Pancreatic cancer is one of the deadliest types of tumours. A team at the Technical University of Munich (TUM) has discovered that pancreatic tumours exploit the body’s nervous system by forming so-called pseudosynapses. Through a specific receptor, the cancer cells take up the neurotransmitter glutamate, which drives tumour growth. The researchers now hope to identify drugs that can block this process in patients.
It has been known for some time that the nervous system can affect cancer development. For example, nerve cells from healthy tissue can grow into tumors, a phenomenon known as “neural invasion,” which is typically linked to a poor prognosis.
About six years ago, a US research group discovered a new mechanism in the brain: tumours can form their own synapses, co-opting neuronal communication for their benefit. Professor Ekin Demir, a clinician scientist at the Department of Surgery at the TUM University Hospital, and his team built on this finding to investigate whether tumours outside the brain might form similar structures.
Searching for “tumour synapses”
Pancreatic tumours often show neural invasion. Thus, if such synapse-like structures existed outside the brain, this was the most likely place to find them. The researchers searched pancreatic tumour tissue for clusters of receptors specialised for specific neurotransmitters. In some samples, they did indeed find a strong concentration of NMDA receptors – the receptors that bind glutamate. Then came the successful search for the characteristic structures of synapses, carried out in the classic way under the electron microscope Owing to subtle physiological differences compared with typical neuronal synapses, the researchers refer to these structures as pseudosynapses.
Calcium waves promote tumour growth
What advantage do pancreatic tumours gain by forming pseudosynapses? Like other glands, the pancreas is regulated by the nervous system. Depending on the body’s needs healthy pancreatic cells receive the neurotransmitter glutamate through their synapses. This triggers a series of processes.

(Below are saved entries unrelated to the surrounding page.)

(* ===== verification/EgressRuntime.v ===== *)
(** * EgressRuntime: the orchestrator's provider-data boundary

    The calls of [provider_egress] that [WorkflowOrchestrator] makes, as the
    instance of the interface its runs are proved against: an authorisation is
    always asked for on the audited route. *)

From S2P Require Import Prelude PyJson ModelsBase ModelsAction ModelsBindings ModelsResults.
From S2P Require Import Capabilities Orchestrator EgressPolicy EgressBinding EgressSanitize.

#[export] Instance provider_egress
    : ProviderEgress ProviderDataEgressPolicy ProviderDataEgressBinding := {
  bind_provider_data_egress policy action definition connector_binding audit_available mode :=
    bind_egress policy action definition connector_binding AUDITED audit_available mode;
  sanitize_provider_result result_ binding := sanitize_result binding result_;
  provider_result_audit_summary result_ binding := Ok (result_egress_summary binding result_);
  egress_to_dict := binding_to_dict;
  egress_fingerprint := binding_fingerprint }.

Pseudosynapses exploit this natural mechanism. “When glutamate binds to the cancer cells’ NMDA receptors, a channel opens and calcium flows into the cell,” explains Professor Demir. “This influx triggers molecular signalling cascades that drive tumour growth and metastasis.” The team observed that the cancer cells generate characteristic slow, long-lasting calcium waves that drive tumour growth in a sustained way.

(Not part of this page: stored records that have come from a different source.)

Definition DirectReadReport_to_dict (self : DirectReadReport) : dict :=
  [("schema", JStr (drr_schema self));
   ("plan_id", JStr (uuid_str (drr_plan_id self)));
   ("plan_fingerprint", JStr (drr_plan_fingerprint self));
   ("provider", JStr (drr_provider self));
   ("successful", JBool (direct_successful self));
   ("actions", JList (map (λ a, JDict (DirectReadActionReport_to_dict a)) (drr_actions self)));
   ("systems_review", JDict (SystemsPostExecutionReview_to_dict (drr_systems_review self)))].

(** ** The shape of the session *)

(** One action of a direct session. *)
Definition check_direct_action (action : AgentAction) : result unit :=
  raise_if (negb (bool_decide (aa_risk action = READ_ONLY)))
    (ConfigurationError "direct read sessions permit read-only actions only");;
  raise_if (negb (bool_decide (aa_authority_source action = DIRECT_USER)))
    (ConfigurationError "direct read sessions require direct-user authority");;
  raise_if (aa_requires_approval action)
    (ConfigurationError "direct read sessions cannot carry approval-required actions").

Definition validate_unbound_session_shape (plan : ChangePlan) : result string :=
  match cp_execution_context plan with
  | Some context =>
      raise_if (negb (bool_decide (ec_plugins context = [])))
        (ConfigurationError "direct read sessions cannot execute plugins");;
      raise_if (negb (bool_decide (ec_capsules context = [])))
        (ConfigurationError "direct read sessions cannot execute capability capsules");;
      Err (ConfigurationError "direct read sessions must not use a persisted execution context")
  | None =>
      raise_if (is_someb (cp_workflow_id plan) || is_someb (cp_workflow_fingerprint plan))
        (ConfigurationError "direct read sessions cannot execute a registered workflow");;
      raise_if (cp_compensate_on_failure plan)
        (ConfigurationError "direct read sessions cannot request compensation");;
      match remove_dups (map (λ a, rr_system (aa_target a)) (cp_actions plan)) with
      | [provider] => for_each check_direct_action (cp_actions plan);; Ok provider
      | _ => Err (ConfigurationError "direct read sessions require exactly one provider")
      end
  end.

(** ** Endpoints *)

Definition binding_system_for (system : string) : string :=
  if bool_decide (system ∈ ["microsoft"; "sharepoint"; "outlook"; "teams"; "onenote"])
  then "microsoft" else system.

Definition validate_binding_endpoint (binding : ConnectorExecutionBinding) : result unit :=
  parsed ← urlsplit (ceb_resolved_base_url binding);
  let hostname := rstrip_by (λ c, (c =? ".")%char) (str_lower (url_hostname parsed)) in
  raise_if (negb (url_scheme parsed =? "https")%string || (hostname =? "")%string
            || url_has_userinfo parsed || negb (url_query parsed =? "")%string
            || negb (url_fragment parsed =? "")%string)
    (ConfigurationError "direct read execution binding must use an HTTPS provider endpoint");;
  port ← reraise (url_port parsed) (λ e,
    match e with
    | PyValueError _ =>
        Some (ConfigurationError
                "direct read execution binding has an invalid provider endpoint port")
    | _ => None
    end);
  let rendered_host := if str_in ":" hostname then "[" +:+ hostname +:+ "]" else hostname in
  let rendered_host := match port with
                       | Some p => if p =? 443 then rendered_host
                                   else rendered_host +:+ ":" +:+ pretty p
                       | None => rendered_host
                       end in
  raise_if (negb (ceb_resolved_origin binding =? "https://" +:+ rendered_host)%string)
    (ConfigurationError
       "direct read execution binding origin does not match its provider endpoint").

(** [has_config]: the connector has a resolved configuration. *)
Definition validate_connector_endpoint (has_config : bool) (c : ConnectorView)
    (binding : ConnectorExecutionBinding) : result unit :=
  raise_if (negb has_config)
    (ConfigurationError "direct read connector has no resolved configuration");;
  raise_if (negb (bool_decide (cv_implementation c = Some (ceb_implementation binding))))
    (ConfigurationError
       "resolved connector implementation drifted from the direct read binding");;
  raise_if (default "" (cv_base_url c) =? "")%string
    (ConfigurationError "direct read connector has no resolved provider endpoint");;
  raise_if (negb (bool_decide (cv_base_url c = Some (ceb_resolved_base_url binding))))
    (ConfigurationError "resolved connector endpoint drifted from the direct read binding");;
  raise_if ((is_someb (cv_ca_bundle c) || is_someb (cv_ca_bundle_sha256 c)
             || is_someb (ceb_ca_bundle_path binding) || is_someb (ceb_ca_bundle_sha256 binding))
            && (negb (bool_decide (cv_ca_bundle c = ceb_ca_bundle_path binding))
                || negb (bool_decide (cv_ca_bundle_sha256 c = ceb_ca_bundle_sha256 binding))))
    (ConfigurationError "resolved connector CA identity drifted from the direct read binding");;
  raise_if (network_drifted c binding)
    (ConfigurationError
       "resolved connector network profile drifted from the direct read binding").

(** ** Provider answers *)

Definition validate_read_result (action : AgentAction) (result_ : ExecutionResult)
    : result unit :=
  raise_if (negb (bool_decide (er_action_id result_ = aa_action_id action)))
    (ConnectorError "connector result action ID did not match the action");;
  validate_integrity result_;;
  raise_if (negb (bool_decide (er_state result_ = SUCCEEDED)))
    (ConnectorError "direct read connector result must report succeeded before verification").

Definition validate_verification (action : AgentAction) (verification : VerificationResult)
    : result unit :=
  raise_if (negb (bool_decide (vr_action_id verification = aa_action_id action)))
    (ConnectorError "connector verification action ID did not match the action").

(** What is raised in place of any failure that provider content may have caused. *)
Definition provider_read_failed : exn :=
  ConnectorError "provider read failed after egress authorization".

Definition not_verified (action : AgentAction) : exn :=
  PySubclassError MasterAgentErrorBase "VerificationError"
    ("direct read did not independently verify " +:+ aa_capability action).

(** ** Sessions *)

Section session.
Context {A W : Type} `{Authenticator A} (env : environment).
#[local] Abbreviation run := (run W ProviderDataEgressBinding).
#[local] Abbreviation Connector := (Connector W).
#[local] Abbreviation GovernanceProfile := (GovernanceProfile ProviderDataEgressPolicy).

Record DirectReadSession : Type := mk_DirectReadSession {
  ds_catalog : catalog;
  ds_governance : GovernanceProfile;
  ds_policy : PolicyEngine A;
  ds_sources : list SourceRule;
  ds_connector : Connector;
  ds_execution_binding : ConnectorExecutionBinding;
  ds_systems_outcome_observer : option SystemsOutcomeObserver;
}.

(** The constructor. *)
Definition direct_read_session (builtin : Connector → bool) (self : DirectReadSession)
    : result DirectReadSession :=
  raise_if (negb (builtin (ds_connector self)))
    (ConfigurationError "direct read sessions require a factory-issued built-in connector");;
  Ok self.

(** *** Before any request *)

Section preflight.
Context (catalog : catalog) (governance : GovernanceProfile) (policy : PolicyEngine A).
Context (sources : list SourceRule).

Definition validate_unbound_action (plan : ChangePlan) (action : AgentAction) (now : datetime)
    : result unit :=
  let '(catalog_ok, catalog_reason) := catalog_validate_action catalog action true in
  raise_if (negb catalog_ok) (ConfigurationError catalog_reason);;
  let '(governance_ok, governance_reason) := governance_validate_action governance action in
  raise_if (negb governance_ok) (ConfigurationError governance_reason);;
  definition ← catalog_definition catalog (aa_capability action);
  model_context ← or_raise (gp_model_context governance)
    (ConfigurationError "provider reads require configured model-context policy");
  preflight_provider_data_egress model_context action definition EPHEMERAL false;;
  let '(external_model_ok, external_model_reason) :=
    validate_external_model governance action definition in
  raise_if (negb external_model_ok) (ConfigurationError external_model_reason);;
  '(source_ok, source_reason) ← source_validate sources plan action;
  raise_if (negb source_ok) (ConfigurationError source_reason);;
  minimum ← minimum_approvers governance (aa_capability action);
  decision ← evaluate policy plan action [] now minimum;
  raise_if (negb (pd_permitted decision) || pd_approval_required decision)
    (ConfigurationError ("direct read policy does not permit " +:+ aa_capability action
       +:+ ": " +:+ pd_reason decision)).

Definition preflight_direct_read_plan (plan : ChangePlan) : run string :=
  t ← now env;
  lift (enforce_systems_governance plan None (Some policy) [] false t);;
  provider ← lift (validate_unbound_session_shape plan);
  let '(governance_ok, governance_reason) := allows_direct_read_session governance plan in
  lift (raise_if (negb governance_ok) (ConfigurationError governance_reason));;
  for_each_run (λ action,
    t ← now env; lift (validate_unbound_action plan action t)) (cp_actions plan);;
  mret provider.
End preflight.

Context (self : DirectReadSession).

Definition validate_connector_shape (plan : ChangePlan) (provider : string) : result unit :=
  let connector := ds_connector self in
  raise_if (negb (provider =? con_system connector)%string)
    (ConfigurationError "direct read plan provider does not match the selected connector");;
  raise_if (negb (ceb_system (ds_execution_binding self)
                  =? binding_system_for (con_system connector))%string)
    (ConfigurationError "direct read execution binding does not match the selected provider");;
  validate_binding_endpoint (ds_execution_binding self);;
  for_each (λ action,
    raise_if (negb (bool_decide (aa_capability action ∈ con_capabilities connector)))
      (ConfigurationError ("selected read connector does not support " +:+ aa_capability action)))
    (cp_actions plan).

Definition validate_direct_contract (action : AgentAction) : result ProviderDataEgressBinding :=
  let connector := ds_connector self in
  '(execution_ok, execution_reason) ← validate_execution (ds_catalog self) action
    (con_view connector) (Some (ds_execution_binding self)) "live";
  raise_if (negb execution_ok) (ConfigurationError execution_reason);;
  validate_connector_endpoint (is_someb (con_http_config connector)) (con_view connector)
    (ds_execution_binding self);;
  model_context ← or_raise (gp_model_context (ds_governance self))
    (ConfigurationError "provider reads require configured model-context policy");
  definition ← catalog_definition (ds_catalog self) (aa_capability action);
  bind_egress model_context action definition (Some (ds_execution_binding self)) EPHEMERAL
    false "live".

(** *** One read *)

(** [except (...): failed = True], and [raise] outside the handler. *)
Definition opaquely {X} (m : run X) : run X :=
  try_except m (λ e, if boundary_failure e then Some (raise provider_read_failed) else None).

Yet this remarkable mechanism may open up a path to new cancer therapies. In mouse experiments, the researchers successfully blocked the NMDA receptors on tumour cells with a drug. The result: pancreatic tumours grew more slowly, developed fewer metastases, and the animals lived longer.
“We are currently using bioinformatic methods to identify approved drugs that, in addition to their primary effects, can also block these specific NMDA receptors in pancreatic cancer cells,” says Professor Ekin Demir. “Therapies targeting the interface between the nervous system and tumours could open up entirely new treatment options.” The team suspects that other tumour types may also form pseudosynapses to accelerate their growth.
The study is published in Cancer Cell.